*AIM OF THE TASK:*
For the string "IpcAlloc", find every matching line in the records and copy it.

(Stored items from a collection)

(** ** Modular positions *)

Ltac ih_arith :=
  unfold ih_pos, ih_disp, ih_next, ih_bump, IPC_ENTRY_DIST_MAX in *;
  repeat match goal with
  | |- context [if ?a <=? ?b then _ else _] => destruct (Z.leb_spec a b)
  | |- context [if ?a <? ?b then _ else _] => destruct (Z.ltb_spec a b)
  | |- context [if ?a =? ?b then _ else _] => destruct (Z.eqb_spec a b)
  | H : context [if ?a <=? ?b then _ else _] |- _ => destruct (Z.leb_spec a b)
  | H : context [if ?a <? ?b then _ else _] |- _ => destruct (Z.ltb_spec a b)
  | H : context [if ?a =? ?b then _ else _] |- _ => destruct (Z.eqb_spec a b)
  end; lia.

Section positions.
Context (n a : Z) (Ha : 0 <= a < n).

Lemma ih_pos_range k : 0 <= k < n -> 0 <= ih_pos n a k < n.
Proof. intros. ih_arith. Qed.
Lemma ih_disp_range h : 0 <= h < n -> 0 <= ih_disp n a h < n.
Proof. intros. ih_arith. Qed.
Lemma ih_pos_disp h : 0 <= h < n -> ih_pos n a (ih_disp n a h) = h.
Proof. intros. ih_arith. Qed.
Lemma ih_disp_pos k : 0 <= k < n -> ih_disp n a (ih_pos n a k) = k.
Proof. intros. ih_arith. Qed.
Lemma ih_disp_next h :
  0 <= h < n -> ih_disp n a h + 1 < n -> ih_disp n a (ih_next n h) = ih_disp n a h + 1.
Proof. intros. ih_arith. Qed.
End positions.

Lemma ih_next_range n h : 0 <= h < n -> 0 <= ih_next n h < n.
Proof. intros. ih_arith. Qed.
Lemma ih_disp_home n a : ih_disp n a a = 0.
Proof. ih_arith. Qed.
(** [is_table_next] is an index of [ipc_table_entries], [is_entropy] the one
    element of the entropy pool. *)
Record ipc_space := mkSpace {
  is_bits : Z;
  is_table_size : Z;
  is_table_hashed : Z;
  is_table_free : Z;
  is_table : list ipc_entry;
  is_table_next : Z;
  is_task : Z;
  is_label : Z;
  is_low_mod : Z;
  is_high_mod : Z;
  is_bool_gen : bool_gen;
  is_entropy : Z;
  is_node_id : Z
}.
Definition set_is_bits (v : Z) (s : ipc_space) : ipc_space :=
  mkSpace v (is_table_size s) (is_table_hashed s) (is_table_free s) (is_table s)
    (is_table_next s) (is_task s) (is_label s) (is_low_mod s) (is_high_mod s) (is_bool_gen s)
    (is_entropy s) (is_node_id s).
Definition set_is_table_size (v : Z) (s : ipc_space) : ipc_space :=
  mkSpace (is_bits s) v (is_table_hashed s) (is_table_free s) (is_table s) (is_table_next s)
    (is_task s) (is_label s) (is_low_mod s) (is_high_mod s) (is_bool_gen s) (is_entropy s)
    (is_node_id s).
Definition set_is_table_hashed (v : Z) (s : ipc_space) : ipc_space :=
  mkSpace (is_bits s) (is_table_size s) v (is_table_free s) (is_table s) (is_table_next s)
    (is_task s) (is_label s) (is_low_mod s) (is_high_mod s) (is_bool_gen s) (is_entropy s)
    (is_node_id s).
Definition set_is_table_free (v : Z) (s : ipc_space) : ipc_space :=
  mkSpace (is_bits s) (is_table_size s) (is_table_hashed s) v (is_table s) (is_table_next s)
    (is_task s) (is_label s) (is_low_mod s) (is_high_mod s) (is_bool_gen s) (is_entropy s)
    (is_node_id s).
Definition set_is_table (v : list ipc_entry) (s : ipc_space) : ipc_space :=
  mkSpace (is_bits s) (is_table_size s) (is_table_hashed s) (is_table_free s) v (is_table_next
    s) (is_task s) (is_label s) (is_low_mod s) (is_high_mod s) (is_bool_gen s) (is_entropy s)
    (is_node_id s).
Definition set_is_table_next (v : Z) (s : ipc_space) : ipc_space :=
  mkSpace (is_bits s) (is_table_size s) (is_table_hashed s) (is_table_free s) (is_table s) v
    (is_task s) (is_label s) (is_low_mod s) (is_high_mod s) (is_bool_gen s) (is_entropy s)
    (is_node_id s).
Definition set_is_task (v : Z) (s : ipc_space) : ipc_space :=
  mkSpace (is_bits s) (is_table_size s) (is_table_hashed s) (is_table_free s) (is_table s)
    (is_table_next s) v (is_label s) (is_low_mod s) (is_high_mod s) (is_bool_gen s) (is_entropy
    s) (is_node_id s).
Definition set_is_label (v : Z) (s : ipc_space) : ipc_space :=
  mkSpace (is_bits s) (is_table_size s) (is_table_hashed s) (is_table_free s) (is_table s)
    (is_table_next s) (is_task s) v (is_low_mod s) (is_high_mod s) (is_bool_gen s) (is_entropy
    s) (is_node_id s).
Definition set_is_low_mod (v : Z) (s : ipc_space) : ipc_space :=
  mkSpace (is_bits s) (is_table_size s) (is_table_hashed s) (is_table_free s) (is_table s)
    (is_table_next s) (is_task s) (is_label s) v (is_high_mod s) (is_bool_gen s) (is_entropy s)
    (is_node_id s).
Definition set_is_high_mod (v : Z) (s : ipc_space) : ipc_space :=
  mkSpace (is_bits s) (is_table_size s) (is_table_hashed s) (is_table_free s) (is_table s)
    (is_table_next s) (is_task s) (is_label s) (is_low_mod s) v (is_bool_gen s) (is_entropy s)
    (is_node_id s).
Definition set_is_bool_gen (v : bool_gen) (s : ipc_space) : ipc_space :=
  mkSpace (is_bits s) (is_table_size s) (is_table_hashed s) (is_table_free s) (is_table s)
    (is_table_next s) (is_task s) (is_label s) (is_low_mod s) (is_high_mod s) v (is_entropy s)
    (is_node_id s).
Definition set_is_entropy (v : Z) (s : ipc_space) : ipc_space :=
  mkSpace (is_bits s) (is_table_size s) (is_table_hashed s) (is_table_free s) (is_table s)
    (is_table_next s) (is_task s) (is_label s) (is_low_mod s) (is_high_mod s) (is_bool_gen s) v
    (is_node_id s).
Definition set_is_node_id (v : Z) (s : ipc_space) : ipc_space :=
  mkSpace (is_bits s) (is_table_size s) (is_table_hashed s) (is_table_free s) (is_table s)
    (is_table_next s) (is_task s) (is_label s) (is_low_mod s) (is_high_mod s) (is_bool_gen s)
    (is_entropy s) v.
Definition dealloc_send (s name i bits : Z) : M Z :=
  massert (0 <? IE_BITS_UREFS bits);;
  e ← entry s i;
  let p := ie_object e in
  massert (negb (p =? IP_NULL));;
  dead ← ipc_right_check s p name i IPC_RIGHT_COPYIN_FLAGS_NONE;
  if (dead : bool) then dealloc_died s name i p
  else
    x ← port p;
    massert (0 <? ip_srights x);;
    if IE_BITS_UREFS bits =? 1 then
      ns ← drop_send_right p;
      request ← request_cancel s p name i;
      hash_delete s p name i;;
      ip_unlock p;;
      entry_clear_dealloc s name i;;
      is_write_unlock s;;
      ip_release p;;
      notify_no_senders ns;;
      notify_port_deleted request name;;
      mret KERN_SUCCESS
    else
      ip_unlock p;;
      when (IE_BITS_UREFS bits <? MACH_PORT_UREFS_MAX)
        (upd_entry s i (set_ie_bits (bits - 1)));;
      entry_modified s name i;;
      is_write_unlock s;;
      mret KERN_SUCCESS.

Definition dealloc_send_receive (s name i bits : Z) : M Z :=
  massert (0 <? IE_BITS_UREFS bits);;
  e ← entry s i;
  let p := ie_object e in
  massert (negb (p =? IP_NULL));;
  ip_lock p;;
  require_ip_active p;;
  x ← port p;
  massert (ip_receiver_name x =? name);;
  massert (ip_receiver x =? s);;
  massert (0 <? ip_srights x);;
  ns ←
    (if IE_BITS_UREFS bits =? 1 then
       ns ← drop_send_right p;
       upd_entry s i (set_ie_bits
         (Z.land bits (Z.lnot (Z.lor IE_BITS_UREFS_MASK MACH_PORT_TYPE_SEND))));;
       mret ns
     else
       when (IE_BITS_UREFS bits <? MACH_PORT_UREFS_MAX)
         (upd_entry s i (set_ie_bits (bits - 1)));;
       mret (IP_NULL, 0));
  ip_unlock p;;
  entry_modified s name i;;
  is_write_unlock s;;
  notify_no_senders ns;;
  mret KERN_SUCCESS.

(** The space is locked and active, and unlocked. *)
Definition ipc_right_dealloc (s name i : Z) : M Z :=
  e ← entry s i;
  let bits := ie_bits e in
  let type := IE_BITS_TYPE bits in
  assert_active s;;
  if type =? MACH_PORT_TYPE_PORT_SET then dealloc_pset s name i bits
  else if type =? MACH_PORT_TYPE_DEAD_NAME then dealloc_dead_name s name i bits IP_NULL
  else if type =? MACH_PORT_TYPE_SEND_ONCE then dealloc_send_once s name i bits
  else if type =? MACH_PORT_TYPE_SEND then dealloc_send s name i bits
  else if type =? MACH_PORT_TYPE_SEND_RECEIVE then dealloc_send_receive s name i bits
  else
    is_write_unlock s;;
    mach_port_guard_exception name 0 0 kGUARD_EXC_INVALID_RIGHT;;
    mret KERN_INVALID_RIGHT.

(** ** ipc_right_delta *)

Definition delta_invalid_right (s p : Z) : M Z :=
  is_write_unlock s;;
  when (negb (p =? IP_NULL)) (ip_release p);;
  mret KERN_INVALID_RIGHT.
Definition delta_invalid_value (s name : Z) : M Z :=
  is_write_unlock s;;
  mach_port_guard_exception name 0 0 kGUARD_EXC_INVALID_VALUE;;
  mret KERN_INVALID_VALUE.
Definition delta_success (s : Z) : M Z := is_write_unlock s;; mret KERN_SUCCESS.

Definition delta_pset (s name i bits delta : Z) : M Z :=
  if negb (has bits MACH_PORT_TYPE_PORT_SET) then
    mach_port_guard_exception name 0 0 kGUARD_EXC_INVALID_RIGHT;;
    delta_invalid_right s IP_NULL
  else
    massert (IE_BITS_TYPE bits =? MACH_PORT_TYPE_PORT_SET);;
    massert (IE_BITS_UREFS bits =? 0);;
    e ← entry s i;
    massert (ie_request e =? IE_REQ_NONE);;
    if delta =? 0 then delta_success s
    else if negb (delta =? -1) then delta_invalid_value s name
    else
      let pset := ie_object e in
      massert (negb (pset =? IO_NULL));;
      entry_clear_dealloc s name i;;
      io_lock pset;;
      a ← ip_active pset; massert a;;
      is_write_unlock s;;
      ipc_pset_destroy s pset;;
      mret KERN_SUCCESS.

(** A receive right goes and leaves send rights behind, in [bits]: they stay if
    the port survives (it has a backup), and turn into a dead name otherwise. *)
Definition receive_gone_send_left (s name i p bits : Z) : M unit :=
  x ← port p;
  if negb (ip_pdrequest x =? IP_NULL) then
    entry_modified s name i;;
    upd_entry s i (fun e => set_ie_bits
      (Z.lor (Z.land (ie_bits e) (Z.lnot MACH_PORT_TYPE_RECEIVE)) MACH_PORT_TYPE_EX_RECEIVE) e);;
    hash_insert s p name i;;
    ip_reference p
  else
    let bits := Z.lor (Z.land bits (Z.lnot IE_BITS_TYPE_MASK))
                  (Z.lor MACH_PORT_TYPE_DEAD_NAME MACH_PORT_TYPE_EX_RECEIVE) in
    e ← entry s i;
    bits ←
      (if negb (ie_request e =? 0) then
         upd_entry s i (set_ie_request IE_REQ_NONE);;
         mret (if IE_BITS_UREFS bits <? MACH_PORT_UREFS_MAX then bits + 1 else bits)
       else mret bits);
    upd_entry s i (fun e => set_ie_object IO_NULL (set_ie_bits bits e));;
    entry_modified s name i.

(** A receive right goes and the entry with it.  Returns the request. *)
Definition receive_gone (s name i p bits : Z) : M Z :=
  massert (IE_BITS_TYPE bits =? MACH_PORT_TYPE_RECEIVE);;
  massert (IE_BITS_UREFS bits =? 0);;
  request ← request_cancel s p name i;
  entry_clear_dealloc s name i;;
  mret request.
(* ===== verification/IpcRights.v ===== *)
(** * The rights of all spaces, and what the counts of ports mean

    The abstract state is a finite map from (space, entry) to the right that
    the entry denotes, together with the naked rights: those that are in
    messages, in the kernel or in notification requests.  The invariant ties
    the counts of every port to it: the send and send-once counts are the
    numbers of such rights, a live port has one receive right, and the
    references of an object are those of the entries and of the naked rights. *)

From S2P Require Import Prelude IpcTypes IpcBits IpcHash IpcTable KernelState Kernel IpcFreelist IpcEntry IpcEntryInv IpcGrow IpcAlloc IpcPort IpcRight IpcHeld.

(** ** Rights *)

Record right := mkRight { r_object : Z; r_bits : Z; r_request : Z }.
#[export] Instance right_eq_dec : EqDecision right.
Proof. solve_decision. Defined.
Abbreviation rights := (gmap (Z * Z) right).

(** The right that entry [i] of space [s] denotes. *)
Definition right_at (spaces : gmap Z ipc_space) (s i : Z) : option right :=
  sp ← spaces !! s;
  e ← aget (is_table sp) i;
  if IE_BITS_TYPE (ie_bits e) =? MACH_PORT_TYPE_NONE then None
  else Some (mkRight (ie_object e) (ie_bits e) (ie_request e)).

Definition is_ref (o : Z) (a : right) : bool := r_object a =? o.
Definition is_send (p : Z) (a : right) : bool := is_ref p a && has (r_bits a) MACH_PORT_TYPE_SEND.
Definition is_sonce (p : Z) (a : right) : bool :=
  is_ref p a && has (r_bits a) MACH_PORT_TYPE_SEND_ONCE.
Definition is_recv (p : Z) (a : right) : bool :=
  is_ref p a && has (r_bits a) MACH_PORT_TYPE_RECEIVE.

(** The tests of a right for [p], and of one for another object. *)
Lemma rights_at p a :
  r_object a = p ->
  is_ref p a = true /\ is_send p a = has (r_bits a) MACH_PORT_TYPE_SEND /\
  is_sonce p a = has (r_bits a) MACH_PORT_TYPE_SEND_ONCE /\
  is_recv p a = has (r_bits a) MACH_PORT_TYPE_RECEIVE.
Proof.
  intros E. unfold is_send, is_sonce, is_recv, is_ref. by rewrite (proj2 (Z.eqb_eq _ _) E).
Qed.

Lemma rights_off p a :
  r_object a <> p ->
  is_ref p a = false /\ is_send p a = false /\ is_sonce p a = false /\ is_recv p a = false.
Proof.
  intros E. unfold is_send, is_sonce, is_recv, is_ref. by rewrite (proj2 (Z.eqb_neq _ _) E).
Qed.

(** ** Counting *)

Definition count (P : right -> bool) (R : rights) : Z :=
  Z.of_nat (size (filter (fun ka => P ka.2 = true) R)).

(** Entry [k] now denotes [a], or nothing. *)
Definition put (k : Z * Z) (a : option right) (R : rights) : rights :=
  partial_alter (fun _ => a) k R.

Lemma put_eq k a R : put k a R !! k = a.
Proof. apply lookup_partial_alter_eq. Qed.

Lemma put_ne k k' a R : k <> k' -> put k a R !! k' = R !! k'.
Proof. intros. by apply lookup_partial_alter_ne. Qed.

Definition counts (P : right -> bool) (a : option right) : Z :=
  match a with Some a => Z.b2z (P a) | None => 0 end.

Section count.
Context (P : right -> bool) (R : rights).

Lemma count_nonneg : 0 <= count P R.
Proof. unfold count. lia. Qed.

Lemma count_put_new k a : R !! k = None -> count P (put k a R) = count P R + counts P a.
Proof.
  intros Hk. unfold count, put. destruct a as [a|]; simpl.
  - change (partial_alter _ k R) with (<[k := a]> R). destruct (P a) eqn:E.
    + rewrite map_filter_insert_True by done. rewrite map_size_insert_None; [simpl; lia|].
      apply map_lookup_filter_None. by left.
    + rewrite map_filter_insert_False by (simpl; congruence). rewrite delete_id by done. simpl. lia.
  - change (partial_alter _ k R) with (delete k R). rewrite delete_id by done. lia.
Qed.
End count.

Lemma count_put P R k a : count P (put k a R) = count P R - counts P (R !! k) + counts P a.
Proof.
  assert (Hd : forall a', put k a' (delete k R) = put k a' R).
  { intros a'. apply map_eq. intros k'. destruct (decide (k = k')) as [<-|].
    - by rewrite !put_eq.
    - by rewrite !put_ne, lookup_delete_ne by done. }
  rewrite <- (Hd a), count_put_new by apply lookup_delete_eq.
  assert (E : put k (R !! k) (delete k R) = R).
  { apply map_eq. intros k'. destruct (decide (k = k')) as [<-|]; [by rewrite put_eq|].
    by rewrite put_ne, lookup_delete_ne by done. }
  rewrite <- E at 2. rewrite count_put_new by apply lookup_delete_eq. lia.
Qed.

Lemma counts_range P a : 0 <= counts P a <= 1.
Proof. destruct a as [a|]; simpl; [destruct (P a); simpl|]; lia. Qed.

Lemma count_get P R k : counts P (R !! k) <= count P R.
Proof.
  pose proof (count_put P R k None) as H. pose proof (count_nonneg P (put k None R)).
  simpl in H. lia.
Qed.

Lemma count_two P R k k' a a' :
  k <> k' -> R !! k = Some a -> R !! k' = Some a' -> P a = true -> P a' = true -> 2 <= count P R.
Proof.
  intros Hk Ha Ha' Pa Pa'. pose proof (count_put P R k None) as H. rewrite Ha in H. simpl in H.
  rewrite Pa in H. simpl in H. pose proof (count_get P (put k None R) k') as H'.
  rewrite put_ne, Ha' in H' by done. simpl in H'. rewrite Pa' in H'. simpl in H'. lia.
Qed.

Lemma count_mono P P' R : (forall a, P a = true -> P' a = true) -> count P R <= count P' R.
Proof.
  intros H. unfold count. apply Nat2Z.inj_le, map_subseteq_size, map_subseteq_spec.
  intros k a. rewrite !map_lookup_filter_Some. naive_solver.
Qed.
(* ===== verification/IpcNaked.v ===== *)
(** * Naked rights (ipc/ipc_port.c, ipc/ipc_object.c)

    Making, copying and releasing rights that no entry holds, and releasing
    references, keep the invariant of [IpcRights]. *)

From S2P Require Import Prelude IpcTypes IpcBits IpcHash IpcTable KernelState Kernel IpcFreelist IpcEntry IpcEntryInv IpcGrow IpcAlloc IpcPort IpcRight IpcHeld IpcRights.

(** What an operation on object [o] alone leaves as it is. *)
Record quiet (o : Z) (w w' : world) : Prop := {
  qt_space : w_space w' = w_space w;
  qt_locks : w_locks w' = w_locks w;
  qt_env : w_env w' = w_env w;
  qt_assertions : w_assertions w' = w_assertions w;
  qt_io q : q <> o -> w_io w' !! q = w_io w !! q;
  qt_port q : q <> o -> w_port w' !! q = w_port w !! q
}.

Lemma port_ok_ext sizes active n n' R p x h h' :
  io_bits h' = io_bits h -> n_send n' p = n_send n p -> n_sonce n' p = n_sonce n p ->
  n_recv n' p = n_recv n p -> port_ok sizes active n R p x h -> port_ok sizes active n' R p x h'.
Proof.
  intros Hb Hs Hso Hr []. unfold io_otype, io_active, IP_PREALLOC in *.
  split; unfold io_otype, io_active, IP_PREALLOC in *; rewrite ?Hb, ?Hs, ?Hso, ?Hr; done.
Qed.

Lemma partial_alter_id {A} (m : gmap Z A) k : partial_alter (fun _ => m !! k) k m = m.
Proof. apply partial_alter_self. Qed.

*RESPONSE BELOW:*
From S2P Require Import Prelude IpcTypes IpcBits IpcHash IpcTable KernelState Kernel IpcFreelist IpcEntry IpcEntryInv IpcGrow IpcAlloc IpcPort IpcRight IpcHeld.
From S2P Require Import Prelude IpcTypes IpcBits IpcHash IpcTable KernelState Kernel IpcFreelist IpcEntry IpcEntryInv IpcGrow IpcAlloc IpcPort IpcRight IpcHeld IpcRights.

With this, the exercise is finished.